**WHAT YOU SHOULD DO**
Return every line in the entries below where the word "last" shows up.

═════ INPUT DATA ═════

(* ===== verification/Proxy.v ===== *)
(** * The proxy: connecting to a peer, trying the next one, giving up

    The part of ngx_nsoc_proxy_module.c that owns the connection to the upstream.
    Its functions call each other only as the last thing they do, so each is a
    definition that answers the call it ends with ([call]), and [run] makes these
    calls one after the other.  The data pump, [ngx_nsoc_proxy_process], is one of
    them and a parameter here; it is modelled in Pump.

    The balancer is used through the interface [Balancer], the function pointers
    [get], [free] and [notify] of [u->peer]; RoundRobin is an instance of it and of
    its laws.  Noise handshakes with a peer are those of Handshake. *)

From stdpp Require Import prelude list numbers gmap.
From S2P Require Import Prelude RoundRobin NoiseConn Handshake Session Chain WriteFilter.

(** ** The interface to a balancer *)

Class Balancer (P : Type) := {
  peer_get : Z -> M P Z;
  peer_free : Z -> Z -> M P unit;
  peer_notify : Z -> M P unit;
  peer_pc : P -> peer_connection;
  set_peer_pc : (peer_connection -> peer_connection) -> P -> P;
}.

(** ** State *)

(** What an event calls. *)
Inductive ev_fn := ConnectHandler | UpstreamHandler | DownstreamHandler | NoFn.

(** The fields of [ngx_event_t] the proxy uses besides those of [event]. *)
Record evx := Evx { timedout : bool; delayed : bool; fn : ev_fn }.
#[export] Instance eta_evx : Eta evx := fun r => Evx (timedout r) (delayed r) (fn r).

Inductive nodelay := NGX_TCP_NODELAY_UNSET | NGX_TCP_NODELAY_SET | NGX_TCP_NODELAY_DISABLED.

(** A connection: what the handshake uses of it, and the rest. *)
Record endpoint := Endpoint {
  e_conn : conn;
  e_type : Z;
  tcp_nodelay : nodelay;
  e_rx : evx;
  e_wx : evx;
}.
#[export] Instance eta_endpoint : Eta endpoint := fun r =>
  Endpoint (e_conn r) (e_type r) (tcp_nodelay r) (e_rx r) (e_wx r).

(** [ngx_nsoc_upstream_state_t] *)
Record upstream_state := UpstreamState {
  response_time : Z;
  connect_time : Z;
  first_byte_time : Z;
  bytes_sent : Z;
  bytes_received : Z;
  st_peer : option (list Z);
}.
#[export] Instance eta_upstream_state : Eta upstream_state := fun r =>
  UpstreamState (response_time r) (connect_time r) (first_byte_time r) (bytes_sent r)
    (bytes_received r) (st_peer r).

Definition SOCK_DGRAM : Z := 2.
Definition NGX_MAX_INT32_VALUE : Z := 2 ^ 31 - 1.

(** [ngx_nsoc_proxy_srv_conf_t], and [tcp_nodelay] of the core module. *)
Record proxy_conf := ProxyConf {
  connect_timeout : Z;
  proxy_timeout : Z;
  next_upstream_timeout : Z;
  proxy_buffer_size : Z;
  upload_rate : Z;
  download_rate : Z;
  conf_responses : Z;
  next_upstream_tries : Z;
  next_upstream : bool;
  proxy_noise : option noise_t;
  conf_tcp_nodelay : bool;
}.

(** A zeroed [ngx_buf_t]: its pointers are NULL, the object at address 0. *)
Definition null_buf : cbuf := CBuf 0 0 0 0 0 false false false false false false false 0 0.

(** The session as the proxy sees it.  [x_wf] holds the chains of the write
    filter, the output side of both connections, the buffers and the world; [x_bal]
    is [u->peer] with its balancer; [u->state] points at the last element of
    [x_states] when [x_state] is set; [x_final] is the code the session was
    finalized with. *)
Record px (HS CS W P : Type) := Px {
  x_wf : wf W;
  x_client : endpoint;
  x_preread : option Z;
  x_peer : option endpoint;
  x_noise : nsoc_session HS CS;
  x_prologue : prologue_data;
  x_noise_waits : bool;
  x_bal : P;
  x_start_time : Z;
  x_connected : bool;
  x_states : list upstream_state;
  x_state : bool;
  x_upstream_buf : cbuf;
  x_downstream_buf : cbuf;
  x_free : list link;
  x_upstream_out : list link;
  x_upstream_busy : list link;
  x_downstream_out : list link;
  x_downstream_busy : list link;
  x_received : Z;
  x_ureceived : Z;
  x_start_sec : Z;
  x_responses : Z;
  x_resolving : bool;
  x_final : option Z;
}.
Arguments Px {HS CS W P}.
Arguments x_wf {HS CS W P}.
Arguments x_client {HS CS W P}.
Arguments x_preread {HS CS W P}.
Arguments x_peer {HS CS W P}.
Arguments x_noise {HS CS W P}.
Arguments x_prologue {HS CS W P}.
Arguments x_noise_waits {HS CS W P}.
Arguments x_bal {HS CS W P}.
Arguments x_start_time {HS CS W P}.
Arguments x_connected {HS CS W P}.
Arguments x_states {HS CS W P}.
Arguments x_state {HS CS W P}.
Arguments x_upstream_buf {HS CS W P}.
Arguments x_downstream_buf {HS CS W P}.
Arguments x_free {HS CS W P}.
Arguments x_upstream_out {HS CS W P}.
Arguments x_upstream_busy {HS CS W P}.
Arguments x_downstream_out {HS CS W P}.
Arguments x_downstream_busy {HS CS W P}.
Arguments x_received {HS CS W P}.
Arguments x_ureceived {HS CS W P}.
Arguments x_start_sec {HS CS W P}.
Arguments x_responses {HS CS W P}.
Arguments x_resolving {HS CS W P}.
Arguments x_final {HS CS W P}.
#[export] Instance eta_px HS CS W P : Eta (px HS CS W P) := fun r =>
  Px (x_wf r) (x_client r) (x_preread r) (x_peer r) (x_noise r) (x_prologue r) (x_noise_waits r)
    (x_bal r) (x_start_time r) (x_connected r) (x_states r) (x_state r) (x_upstream_buf r)
    (x_downstream_buf r) (x_free r) (x_upstream_out r) (x_upstream_busy r) (x_downstream_out r)
    (x_downstream_busy r) (x_received r) (x_ureceived r) (x_start_sec r) (x_responses r)
    (x_resolving r) (x_final r).

(** What the proxy calls in nginx core: clocks, posted events, socket options, the
    closing of a connection, a buffer from the session's free list. *)
Class NgxCore (W : Type) := {
  now_msec : W -> Z;
  now_sec : W -> Z;
  os_post_event : event -> W -> W;
  os_set_nodelay : conn -> W -> bool * W;
  os_socket_error : conn -> W -> Z * W;
  os_close_connection : conn -> W -> W;
  get_free_buf : list link -> heap -> W -> option link * list link * heap * W;
}.

(** [ngx_event_connect_peer]: the result, the connection with its output side, the
    balancer it asked, the world. *)
Class NgxConnect (P W : Type) :=
  ngx_event_connect_peer : P -> W -> outcome (Z * option (endpoint * wconn) * P * W).

(** The calls a function can end with. *)
Inductive call :=
| CConnect
| CInitUpstream
| CNoiseInit
| CNoiseHandshake
| CProcess (from_upstream do_write : bool)
| CNextUpstream
| CFinalize (rc : Z).

(** ** The functions *)

Section Proxy.
Context {HS CS W P : Type} {NL : NoiseLib HS CS} {OS : NgxOs W} {PO : NgxPool W}
  {CO : NgxCore W} {BA : Balancer P} {CN : NgxConnect P W}.
Abbreviation PM := (M (px HS CS W P)).
Context (pscf : proxy_conf).

Definition x_world (s : px HS CS W P) : W := wf_world (x_wf s).
Definition on_world {A} (f : W -> A * W) : PM A := fun s =>
  let '(a, w) := f (x_world s) in Done (a, s <| x_wf ::= fun f => f <| wf_world := w |> |>).

Definition get_peer : PM endpoint := e ← gets x_peer; mderef e.
Definition on_peer (f : endpoint -> endpoint) : PM unit := modify (fun s => s <| x_peer ::= fmap f |>).
Definition on_bal {A} (m : M P A) : PM A := fun s =>
  match m (x_bal s) with
  | Done (a, b) => Done (a, s <| x_bal := b |>)
  | Undefined => Undefined
  | OutOfFuel => OutOfFuel
  end.

(** A timer call on the write event of the peer's connection. *)
Definition on_peer_write (f : event -> W -> event * W) : PM unit := fun s =>
  match x_peer s with
  | None => Undefined
  | Some e =>
      let '(ev, w) := f (write (e_conn e)) (x_world s) in
      Done (tt, s <| x_peer := Some (e <| e_conn ::= fun x => x <| write := ev |> |>) |>
                  <| x_wf ::= fun f => f <| wf_world := w |> |>)
  end.

(** [pc->read->handler = pc->write->handler = f]; the handler of a handshake is
    replaced. *)
Definition set_peer_handlers (f : ev_fn) : PM unit := on_peer (fun e =>
  e <| e_conn ::= fun x => x <| read ::= (fun v => v <| handler := OtherHandler |>) |>
                             <| write ::= (fun v => v <| handler := OtherHandler |>) |> |>
    <| e_rx ::= fun v => v <| fn := f |> |> <| e_wx ::= fun v => v <| fn := f |> |>).

(** [u->state->f = v]: the last element of the array, unless [u->state] is NULL. *)
Definition on_state (f : upstream_state -> upstream_state) : PM unit := fun s =>
  if x_state s then Done (tt, s <| x_states ::= fun l => alter f (length l - 1)%nat l |>)
  else Undefined.

Definition response_since (now : Z) (st : upstream_state) : Z := u64 (now - response_time st).

(** A new element of [s->upstream_states]; the answer is whether there was memory. *)
Definition proxy_new_state : PM bool :=
  x_connected ::=! false;;
  has ← gets x_state;
  now ← gets (fun s => now_msec (x_world s));
  (if (has : bool) then on_state (fun st => st <| response_time := response_since now st |>)
   else mret tt);;
  ok ← on_world pool_object;
  x_state ::=! ok;;
  (if (ok : bool)
   then modify (fun s => s <| x_states ::= fun l =>
          l ++ [UpstreamState now (2 ^ 64 - 1) (2 ^ 64 - 1) 0 0 None] |>)
   else mret tt);;
  mret ok.

Definition connect_peer : PM Z := fun s =>
  match ngx_event_connect_peer (x_bal s) (x_world s) with
  | Done (rc, o, b, w) =>
      Done (rc, s <| x_bal := b |> <| x_peer := fst <$> o |>
        <| x_wf ::= fun f => f <| wf_up := snd <$> o |> <| wf_world := w |> |>)
  | Undefined => Undefined
  | OutOfFuel => OutOfFuel
  end.

(** ngx_nsoc_proxy_connect *)
Definition ngx_nsoc_proxy_connect : PM (option call) :=
  ok ← proxy_new_state;
  if negb ok then mret (Some (CFinalize NGX_NSOC_INTERNAL_SERVER_ERROR)) else
  rc ← connect_peer;
  if rc =? NGX_ERROR then mret (Some (CFinalize NGX_NSOC_INTERNAL_SERVER_ERROR)) else
  name ← gets (fun s => pc_name (peer_pc (x_bal s)));
  on_state (fun st => st <| st_peer := name |>);;
  if rc =? NGX_BUSY then mret (Some (CFinalize NGX_NSOC_BAD_GATEWAY)) else
  if rc =? NGX_DECLINED then mret (Some CNextUpstream) else
  get_peer;;
  if negb (rc =? NGX_AGAIN) then mret (Some CInitUpstream) else
  set_peer_handlers ConnectHandler;;
  on_peer_write (fun ev w => os_add_timer ev (connect_timeout pscf) w);;
  mret None.

(** [pc->tcp_nodelay]; the answer is whether the setsockopt call succeeded. *)
Definition proxy_set_nodelay : PM bool :=
  pc ← get_peer;
  match tcp_nodelay pc with
  | NGX_TCP_NODELAY_UNSET =>
      if (e_type pc =? SOCK_STREAM) && conf_tcp_nodelay pscf then
        ok ← on_world (os_set_nodelay (e_conn pc));
        (if (ok : bool) then on_peer (fun e => e <| tcp_nodelay := NGX_TCP_NODELAY_SET |>) else mret tt);;
        mret ok
      else mret true
  | _ => mret true
  end.

(** The memory behind [u->upstream_buf]: an object of its own. *)
Definition new_addr {A} (m : gmap Z A) : Z := 1 + map_fold (fun k _ a => Z.max k a) 0 m.

Definition proxy_buf_size : Z :=
  proxy_buffer_size pscf + NOISE_PROTOCOL_MAC_DATA_SIZE + 2 * NGX_NSOC_LEN_FIELD_SIZE.

Definition alloc_upstream_buf : PM bool :=
  b ← gets x_upstream_buf;
  if negb (cb_obj b =? 0) then mret true else
  bs ← on_world (pool_bytes proxy_buf_size);
  match bs with
  | None => mret false
  | Some bs =>
      o ← gets (fun s => new_addr (objs (wf_heap (x_wf s))));
      modify (fun s => s <| x_wf ::= fun f => f <| wf_heap ::= set_obj o bs |> |>
        <| x_upstream_buf := null_buf <| cb_obj := o |> <| cb_end := proxy_buf_size |> |>);;
      mret true
  end.

(** [ngx_chain_get_free_buf(c->pool, &u->free)] *)
Definition proxy_free_buf : PM (option link) := fun s =>
  let '(cl, free, h, w) := get_free_buf (x_free s) (wf_heap (x_wf s)) (x_world s) in
  Done (cl, s <| x_free := free |> <| x_wf ::= fun f => f <| wf_heap := h |> <| wf_world := w |> |>).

═════

**REPLY**
    Its functions call each other only as the last thing they do, so each is a
    is [u->peer] with its balancer; [u->state] points at the last element of
(** [u->state->f = v]: the last element of the array, unless [u->state] is NULL. *)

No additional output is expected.